Material to process ->
*** Begin section ***

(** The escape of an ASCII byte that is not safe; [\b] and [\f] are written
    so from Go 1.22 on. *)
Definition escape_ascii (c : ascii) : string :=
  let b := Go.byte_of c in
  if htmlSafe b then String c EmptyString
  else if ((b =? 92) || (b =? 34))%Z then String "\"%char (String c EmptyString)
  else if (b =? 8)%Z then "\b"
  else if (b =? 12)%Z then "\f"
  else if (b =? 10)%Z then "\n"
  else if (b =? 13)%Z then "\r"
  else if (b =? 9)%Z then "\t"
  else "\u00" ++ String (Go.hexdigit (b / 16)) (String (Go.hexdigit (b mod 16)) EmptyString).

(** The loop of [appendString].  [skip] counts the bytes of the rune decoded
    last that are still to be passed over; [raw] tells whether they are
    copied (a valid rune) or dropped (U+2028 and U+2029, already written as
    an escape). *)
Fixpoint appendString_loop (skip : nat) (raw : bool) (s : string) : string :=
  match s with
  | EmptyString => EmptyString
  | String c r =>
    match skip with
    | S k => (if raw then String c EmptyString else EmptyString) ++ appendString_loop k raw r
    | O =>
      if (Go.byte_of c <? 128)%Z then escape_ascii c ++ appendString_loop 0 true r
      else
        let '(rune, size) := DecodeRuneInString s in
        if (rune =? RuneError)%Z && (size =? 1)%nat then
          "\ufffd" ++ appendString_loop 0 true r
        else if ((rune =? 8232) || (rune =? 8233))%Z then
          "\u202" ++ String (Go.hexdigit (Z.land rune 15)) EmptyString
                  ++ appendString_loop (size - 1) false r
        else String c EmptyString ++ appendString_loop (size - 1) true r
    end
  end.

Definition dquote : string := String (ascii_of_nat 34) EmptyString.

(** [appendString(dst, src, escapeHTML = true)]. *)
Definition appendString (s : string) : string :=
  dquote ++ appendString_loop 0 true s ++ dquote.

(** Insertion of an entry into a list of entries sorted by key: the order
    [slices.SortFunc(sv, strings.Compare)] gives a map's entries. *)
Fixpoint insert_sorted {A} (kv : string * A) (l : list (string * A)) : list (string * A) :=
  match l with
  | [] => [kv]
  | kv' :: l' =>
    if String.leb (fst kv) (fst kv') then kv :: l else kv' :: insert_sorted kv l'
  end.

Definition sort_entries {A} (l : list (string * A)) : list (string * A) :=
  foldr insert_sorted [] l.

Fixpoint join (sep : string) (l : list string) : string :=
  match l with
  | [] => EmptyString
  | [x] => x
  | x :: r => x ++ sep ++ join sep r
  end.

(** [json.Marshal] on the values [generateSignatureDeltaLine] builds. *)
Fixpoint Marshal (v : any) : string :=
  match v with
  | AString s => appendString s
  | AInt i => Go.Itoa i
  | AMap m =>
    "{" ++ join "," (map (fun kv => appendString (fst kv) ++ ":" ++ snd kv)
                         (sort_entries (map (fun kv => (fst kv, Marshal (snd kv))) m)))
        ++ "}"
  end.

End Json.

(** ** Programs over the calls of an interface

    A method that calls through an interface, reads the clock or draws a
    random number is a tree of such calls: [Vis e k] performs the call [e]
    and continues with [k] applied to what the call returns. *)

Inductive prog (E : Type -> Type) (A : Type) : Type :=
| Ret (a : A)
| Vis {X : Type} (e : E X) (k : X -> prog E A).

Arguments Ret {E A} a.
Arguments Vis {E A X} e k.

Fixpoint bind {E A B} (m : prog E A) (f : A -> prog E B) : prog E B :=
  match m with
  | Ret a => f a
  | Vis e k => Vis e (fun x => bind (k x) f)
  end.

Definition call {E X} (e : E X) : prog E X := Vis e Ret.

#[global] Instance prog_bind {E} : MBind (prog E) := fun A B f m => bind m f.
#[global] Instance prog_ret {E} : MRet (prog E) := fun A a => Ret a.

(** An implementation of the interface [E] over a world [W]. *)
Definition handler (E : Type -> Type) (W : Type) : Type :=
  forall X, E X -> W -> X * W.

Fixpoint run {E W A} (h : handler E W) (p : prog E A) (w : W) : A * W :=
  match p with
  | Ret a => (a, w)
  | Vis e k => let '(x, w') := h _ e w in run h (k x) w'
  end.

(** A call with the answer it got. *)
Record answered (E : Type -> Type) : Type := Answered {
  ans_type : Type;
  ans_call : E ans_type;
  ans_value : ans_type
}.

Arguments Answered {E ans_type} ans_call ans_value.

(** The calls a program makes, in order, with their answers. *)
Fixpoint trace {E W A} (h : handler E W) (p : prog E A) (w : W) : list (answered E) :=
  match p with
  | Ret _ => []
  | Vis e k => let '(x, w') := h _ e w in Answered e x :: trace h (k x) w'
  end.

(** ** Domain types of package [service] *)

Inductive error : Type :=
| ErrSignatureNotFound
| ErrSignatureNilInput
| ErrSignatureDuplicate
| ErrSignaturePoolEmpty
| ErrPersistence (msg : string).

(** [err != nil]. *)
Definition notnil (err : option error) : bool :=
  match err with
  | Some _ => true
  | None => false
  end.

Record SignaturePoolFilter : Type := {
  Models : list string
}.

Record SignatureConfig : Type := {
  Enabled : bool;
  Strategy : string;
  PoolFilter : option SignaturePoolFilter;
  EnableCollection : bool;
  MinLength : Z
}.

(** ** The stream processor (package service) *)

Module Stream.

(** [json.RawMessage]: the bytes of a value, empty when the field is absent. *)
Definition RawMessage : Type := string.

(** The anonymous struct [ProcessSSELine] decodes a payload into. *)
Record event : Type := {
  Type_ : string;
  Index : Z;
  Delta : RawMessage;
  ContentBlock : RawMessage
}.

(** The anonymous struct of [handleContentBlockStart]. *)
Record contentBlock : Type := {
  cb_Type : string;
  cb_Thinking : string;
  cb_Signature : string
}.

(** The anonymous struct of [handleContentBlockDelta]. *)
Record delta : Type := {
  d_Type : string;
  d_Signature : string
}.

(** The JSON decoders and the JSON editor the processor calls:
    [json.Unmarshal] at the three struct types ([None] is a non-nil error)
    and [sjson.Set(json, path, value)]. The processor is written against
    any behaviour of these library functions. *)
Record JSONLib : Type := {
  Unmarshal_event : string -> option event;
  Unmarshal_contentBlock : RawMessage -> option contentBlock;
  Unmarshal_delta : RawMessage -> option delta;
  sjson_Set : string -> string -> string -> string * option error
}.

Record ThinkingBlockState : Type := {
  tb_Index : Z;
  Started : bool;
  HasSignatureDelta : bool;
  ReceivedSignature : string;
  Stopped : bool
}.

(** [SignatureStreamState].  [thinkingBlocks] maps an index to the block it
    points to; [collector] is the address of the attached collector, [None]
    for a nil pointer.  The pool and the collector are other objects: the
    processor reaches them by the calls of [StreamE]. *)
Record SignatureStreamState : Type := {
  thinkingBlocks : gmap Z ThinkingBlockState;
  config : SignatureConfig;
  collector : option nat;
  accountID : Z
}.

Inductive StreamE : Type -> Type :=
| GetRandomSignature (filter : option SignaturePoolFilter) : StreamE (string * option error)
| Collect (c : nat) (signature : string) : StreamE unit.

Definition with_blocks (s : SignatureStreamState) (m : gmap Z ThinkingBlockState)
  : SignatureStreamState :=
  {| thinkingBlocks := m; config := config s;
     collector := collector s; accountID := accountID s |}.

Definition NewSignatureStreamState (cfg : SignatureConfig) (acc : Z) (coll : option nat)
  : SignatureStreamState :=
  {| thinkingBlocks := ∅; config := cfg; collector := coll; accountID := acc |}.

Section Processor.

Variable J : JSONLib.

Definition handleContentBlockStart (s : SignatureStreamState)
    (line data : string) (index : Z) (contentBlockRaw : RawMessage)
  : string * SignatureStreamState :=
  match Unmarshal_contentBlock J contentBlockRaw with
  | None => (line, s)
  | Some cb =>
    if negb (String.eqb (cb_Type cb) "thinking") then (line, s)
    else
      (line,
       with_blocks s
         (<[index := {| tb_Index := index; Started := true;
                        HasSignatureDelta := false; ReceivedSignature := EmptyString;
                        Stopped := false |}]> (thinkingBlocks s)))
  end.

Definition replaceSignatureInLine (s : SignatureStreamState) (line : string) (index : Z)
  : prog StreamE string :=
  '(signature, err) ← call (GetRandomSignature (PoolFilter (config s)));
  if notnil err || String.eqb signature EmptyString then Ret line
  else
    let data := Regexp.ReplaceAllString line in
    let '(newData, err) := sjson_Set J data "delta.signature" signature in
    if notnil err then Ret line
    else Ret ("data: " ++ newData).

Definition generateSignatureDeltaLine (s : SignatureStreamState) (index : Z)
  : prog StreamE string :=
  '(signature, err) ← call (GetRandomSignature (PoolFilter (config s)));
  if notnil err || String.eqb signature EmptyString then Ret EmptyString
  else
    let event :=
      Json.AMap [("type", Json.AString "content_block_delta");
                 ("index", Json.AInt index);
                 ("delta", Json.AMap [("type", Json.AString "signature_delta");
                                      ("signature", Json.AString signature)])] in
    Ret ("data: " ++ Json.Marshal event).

*** End section ***

Problem requirements ->
Scan the material above for the word "trace", and copy each line where it appears.

Final answer ->
Fixpoint trace {E W A} (h : handler E W) (p : prog E A) (w : W) : list (answered E) :=
  | Vis e k => let '(x, w') := h _ e w in Answered e x :: trace h (k x) w'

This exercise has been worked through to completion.